Last month, Honda announced that it would cut the monthly lease price for its Fit EV from $389, to just $259 per month. The move came after Chevy and Fiat announced sub-$200 per month leasing for their small electric sedans. Less than a week after the announcement, reports began to come in that Honda dealerships were selling out of the car.
This week, a commenter on PluginCars.com claimed to have called five San Francisco Bay Area Honda dealerships in search of a Fit EV only to be told that all 1,100 vehicles that Honda will sell in the United States have been promised to dealers. At the MyHondaFitEV.com forum, commenters claimed to have been told by dealers of waiting lists more than 50 names deep.
"It's incredible, especially since we haven't had any foot traffic or interest in the car in six months," said Jeff Fletcher, of Honda of Santa Monica to the L.A. Times. Fletcher said he was unsure of whether Honda will be able to fully satisfy demand from the names currently on its waiting lists.
Demonstrated Demand for Affordable EVs
Though it is unlikely that Honda or Fiat will turn a profit from their limited-run offerings, the recent surge in demand for affordable EVs serves as a powerful contradiction to voices calling plug-ins a failure. Total sales for the mass-produced plug-ins like Nissan LEAF haven’t yet lived up to initial hopes, but key improvements and a lower starting price for the 2013 edition of the car have boosted sales in recent months to more than four times last year’s numbers.
Interest in smaller EVs like the Fit, Spark and 500e has also been high. According to the L.A. Times, the Spark received five times as many requests from dealers as Chevy can allocate, and some Fiat dealers already stopped taking orders on the 500e.
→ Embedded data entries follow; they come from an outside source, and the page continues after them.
(* ===== verification/StrOps.v ===== *)
(** The [str] operations of Rust's standard library the parsers use, on
    strings as lists of scalar values. *)
From Stdlib Require Import Strings.String Decimal DecimalN DecimalPos DecimalFacts.
From S2P Require Export Text.

(** [char::is_ascii_digit]. A byte of a longer character is no ASCII digit,
    so a test of all bytes is a test of all characters. *)
Definition is_ascii_digit (c : N) : bool := in_range 48 57 c.
Definition all_digits (s : rstring) : bool := forallb is_ascii_digit s.

(** [str::contains] of a character. *)
Definition contains_char (c : N) (s : rstring) : bool := existsb (N.eqb c) s.

(** [str::strip_prefix]. *)
Fixpoint strip_prefix (p s : rstring) : option rstring :=
  match p, s with
  | [], _ => Some s
  | c :: p, d :: s => if (c =? d)%N then strip_prefix p s else None
  | _ :: _, [] => None
  end.

(** [str::strip_suffix]. *)
Definition strip_suffix (p s : rstring) : option rstring :=
  reverse <$> strip_prefix (reverse p) (reverse s).

(** [str::find] of a pattern: the text before and after its first
    occurrence. *)
Fixpoint split_at (p s : rstring) : option (rstring * rstring) :=
  match strip_prefix p s with
  | Some rest => Some ([], rest)
  | None =>
      match s with
      | [] => None
      | c :: s => '(before, after) ← split_at p s; Some (c :: before, after)
      end
  end.

(** [str::split_once] of a character. *)
Fixpoint split_once (c : N) (s : rstring) : option (rstring * rstring) :=
  match s with
  | [] => None
  | d :: s => if (c =? d)%N then Some ([], s) else '(l, r) ← split_once c s; Some (d :: l, r)
  end.

(** [str::rsplit_once] of a character. *)
Definition rsplit_once (c : N) (s : rstring) : option (rstring * rstring) :=
  '(r, l) ← split_once c (reverse s); Some (reverse l, reverse r).

(** [str::split] on a character. *)
Fixpoint split_on (c : N) (s : rstring) : list rstring :=
  match s with
  | [] => [[]]
  | d :: s =>
      if (c =? d)%N then [] :: split_on c s
      else match split_on c s with
           | w :: ws => (d :: w) :: ws
           | [] => [[d]]
           end
  end.

(** [trim_start_matches(char::is_whitespace)]. *)
Fixpoint trim_start (s : rstring) : rstring :=
  match s with
  | c :: s' => if is_whitespace c then trim_start s' else s
  | [] => []
  end.

(** [str::find(char::is_whitespace)]: the text before it and from it on. *)
Fixpoint split_whitespace (s : rstring) : option (rstring * rstring) :=
  match s with
  | [] => None
  | c :: s' =>
      if is_whitespace c then Some ([], s) else '(l, r) ← split_whitespace s'; Some (c :: l, r)
  end.

(** [str::parse] to an unsigned integer: an optional sign, then digits, at
    least one, of a number within the type. *)
Fixpoint parse_digits (limit : N) (s : rstring) (acc : N) : option N :=
  match s with
  | [] => Some acc
  | c :: s =>
      if is_ascii_digit c then
        let acc := (acc * 10 + (c - 48))%N in
        if (acc <? limit)%N then parse_digits limit s acc else None
      else None
  end.

Definition parse_uint (limit : N) (s : rstring) : option N :=
  let digits := default s (strip_prefix [43%N] s) in
  match digits with [] => None | _ => parse_digits limit digits 0 end.

(** * Facts *)

(** Decides a property of concrete strings. *)
Ltac by_compute := apply (bool_decide_unpack _); vm_compute; exact I.

Lemma contains_char_false c s : contains_char c s = false ↔ c ∉ s.
Proof.
  unfold contains_char. induction s as [|d s IH]; simpl; [set_solver|].
  rewrite orb_false_iff, IH, N.eqb_neq. set_solver.
Qed.

Lemma strip_prefix_app p s : strip_prefix p (p ++ s) = Some s.
Proof. induction p as [|c p IH]; [done|]. simpl. by rewrite N.eqb_refl. Qed.

Lemma strip_prefix_Some p s r : strip_prefix p s = Some r → s = p ++ r.
Proof.
  revert s. induction p as [|c p IH]; intros s; simpl; [by intros [= ->]|].
  destruct s as [|d s]; [done|]. destruct (N.eqb_spec c d) as [->|]; [|done]. intros H. by rewrite (IH _ H).
Qed.

Lemma strip_suffix_app p s : strip_suffix p (s ++ p) = Some s.
Proof. unfold strip_suffix. rewrite reverse_app, strip_prefix_app. simpl. by rewrite reverse_involutive. Qed.

Lemma strip_suffix_Some p s r : strip_suffix p s = Some r → s = r ++ p.
Proof.
  unfold strip_suffix. destruct (strip_prefix _ _) as [q|] eqn:E; [|done]. intros [= <-].
  apply strip_prefix_Some in E. rewrite <-(reverse_involutive s), E, reverse_app, reverse_involutive. done.
Qed.

Lemma split_once_app c l r : c ∉ l → split_once c (l ++ c :: r) = Some (l, r).
Proof.
  induction l as [|d l IH]; simpl; [by rewrite N.eqb_refl|]. intros H.
  rewrite (proj2 (N.eqb_neq c d)) by set_solver. rewrite IH by set_solver. done.
Qed.

Lemma split_once_None c s : c ∉ s → split_once c s = None.
Proof.
  induction s as [|d s IH]; simpl; [done|]. intros H.
  rewrite (proj2 (N.eqb_neq c d)) by set_solver. by rewrite IH by set_solver.
Qed.

Lemma split_once_Some c s l r : split_once c s = Some (l, r) → s = l ++ c :: r ∧ c ∉ l.
Proof.
  revert l r. induction s as [|d s IH]; intros l r; simpl; [done|].
  destruct (N.eqb_spec c d) as [->|Hne]; [intros [= <- <-]; set_solver|].
  destruct (split_once c s) as [[l' r']|]; [|done]. simpl. intros [= <- <-].
  destruct (IH _ _ eq_refl) as [-> H]. set_solver.
Qed.

Lemma rsplit_once_app c l r : c ∉ r → rsplit_once c (l ++ c :: r) = Some (l, r).
Proof.
  intros H. unfold rsplit_once. rewrite reverse_app, reverse_cons, <-app_assoc. cbn [app].
  rewrite split_once_app by (by rewrite elem_of_reverse). simpl. by rewrite !reverse_involutive.
Qed.

Lemma split_at_app p c l r : (∀ q, p = c :: q → c ∉ l) → head p = Some c → split_at p (l ++ p ++ r) = Some (l, r).
Proof.
  intros Hl Hp. destruct p as [|c' p]; [done|]. injection Hp as ->. specialize (Hl p eq_refl).
  induction l as [|d l IH]; [cbn; rewrite N.eqb_refl, strip_prefix_app; done|].
  assert (E : ∀ t, strip_prefix (c :: p) (d :: t) = None)
    by (intros t; cbn; rewrite (proj2 (N.eqb_neq c d)) by set_solver; done).
  rewrite <-app_comm_cons. cbn [split_at]. rewrite E, IH by set_solver. done.
Qed.

Lemma split_on_none c s : c ∉ s → split_on c s = [s].
Proof.
  induction s as [|d s IH]; simpl; [done|]. intros H.
  rewrite (proj2 (N.eqb_neq c d)) by set_solver. by rewrite IH by set_solver.
Qed.

Lemma split_on_app c l r : c ∉ l → split_on c (l ++ c :: r) = l :: split_on c r.
Proof.
  induction l as [|d l IH]; simpl; [by rewrite N.eqb_refl|]. intros H.
  rewrite (proj2 (N.eqb_neq c d)) by set_solver. by rewrite IH by set_solver.
Qed.

(** ** Decimal numbers *)

Lemma uint_digits_all d : all_digits (uint_digits d) = true.
Proof. by induction d. Qed.

Lemma of_uint_acc_ge d p : (p <= Pos.of_uint_acc d p)%positive.
Proof.
  revert p. induction d as [|d IH|d IH|d IH|d IH|d IH|d IH|d IH|d IH|d IH|d IH]; intros p;
    cbn [Pos.of_uint_acc]; [lia|..]; (etrans; [|apply IH]); lia.
Qed.

Lemma parse_digits_pos limit d p :
  (N.pos (Pos.of_uint_acc d p) < limit)%N →
  parse_digits limit (uint_digits d) (N.pos p) = Some (N.pos (Pos.of_uint_acc d p)).
Proof.
  revert p.
  induction d as [|d IH|d IH|d IH|d IH|d IH|d IH|d IH|d IH|d IH|d IH]; intros p Hl; [done|..];
    cbn [uint_digits Pos.of_uint_acc] in *;
    match type of Hl with (N.pos (Pos.of_uint_acc _ ?q) < _)%N =>
      pose proof (of_uint_acc_ge d q); cbn [parse_digits is_ascii_digit];
      rewrite <-(IH q Hl); unfold is_ascii_digit;
      rewrite (proj2 (in_range_true _ _ _)) by lia; cbv zeta;
      match goal with |- (if (?a <? _)%N then _ else _) = _ => replace a with (N.pos q) by lia end;
      by rewrite (proj2 (N.ltb_lt _ _)) by lia
    end.
Qed.

Lemma parse_digits_N limit d :
  (0 < limit)%N → (N.of_uint d < limit)%N → parse_digits limit (uint_digits d) 0 = Some (N.of_uint d).
Proof.
  unfold N.of_uint. intros Hpos.
  induction d as [|d IH|d IH|d IH|d IH|d IH|d IH|d IH|d IH|d IH|d IH]; cbn [Pos.of_uint uint_digits];
    intros Hl; [done| |..].
  { cbn [parse_digits]. cbn. rewrite (proj2 (N.ltb_lt _ _)) by done. by apply IH. }
  all: cbn [parse_digits]; match goal with |- context [N.pos (Pos.of_uint_acc ?e ?q)] =>
    pose proof (of_uint_acc_ge e q); rewrite <-(parse_digits_pos _ _ _ Hl) end;
    unfold is_ascii_digit; rewrite (proj2 (in_range_true _ _ _)) by lia; cbv zeta;
    cbn -[N.ltb parse_digits]; by rewrite (proj2 (N.ltb_lt _ _)) by lia.
Qed.

(** A printed number is read back. *)
Lemma display_digits n : all_digits (display_N n) = true.
Proof. apply uint_digits_all. Qed.

Lemma display_not_nil n : display_N n ≠ [].
Proof.
  unfold display_N. intros E. destruct (N.to_uint n) eqn:Eu; try done.
  assert (Hn : n = 0%N) by (rewrite <-(DecimalN.Unsigned.of_to n), Eu; done). by subst n.
Qed.

Lemma digit_not c s : all_digits s = true → is_ascii_digit c = false → c ∉ s.
Proof.
  unfold all_digits. rewrite forallb_forall. intros H Hc Hin%list_elem_of_In. by rewrite H in Hc.
Qed.

Lemma parse_uint_digits limit s :
  all_digits s = true → s ≠ [] → parse_uint limit s = parse_digits limit s 0.
Proof.
  intros Hd Hne. unfold parse_uint. destruct s as [|c s]; [done|].
  assert (Hc : (43 =? c)%N = false) by (apply N.eqb_neq; intros <-; done).
  cbn [strip_prefix]. by rewrite Hc.
Qed.

Lemma parse_display limit n : (n < limit)%N → parse_uint limit (display_N n) = Some n.
Proof.
  intros Hn. rewrite parse_uint_digits by (apply display_digits || apply display_not_nil).
  unfold display_N. pose proof (DecimalN.Unsigned.of_to n) as E.
  rewrite parse_digits_N; rewrite ?E; [done|lia|done].
Qed.

Lemma parse_digits_lt limit s acc n : parse_digits limit s acc = Some n → (acc < limit)%N → (n < limit)%N.
Proof.
  revert acc. induction s as [|c s IH]; intros acc; simpl; [by intros [= <-]|].
  destruct (is_ascii_digit c); [|done]. destruct (N.ltb_spec (acc * 10 + (c - 48)) limit); [|done].
  intros Hp _. by eapply IH.
Qed.

Lemma parse_uint_lt limit s n : parse_uint limit s = Some n → (0 < limit)%N → (n < limit)%N.
Proof.
  unfold parse_uint. intros H Hl. destruct (default s _) as [|c t]; [done|].
  by eapply parse_digits_lt.
Qed.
Not yet three years since the launch of the Nissan LEAF, the starting price of the most affordable EV on the market has fallen by more than $7,000, with the lowest available monthly lease dropping from $350 per month to $199 per month. Buyers are responding. Though it remains to be seen how long it will be before carmakers can turn a profit on an EV priced to compete with gas-powered cars, recent evidence indicates that drivers are increasingly willing to pay the going rate to drive an electric car.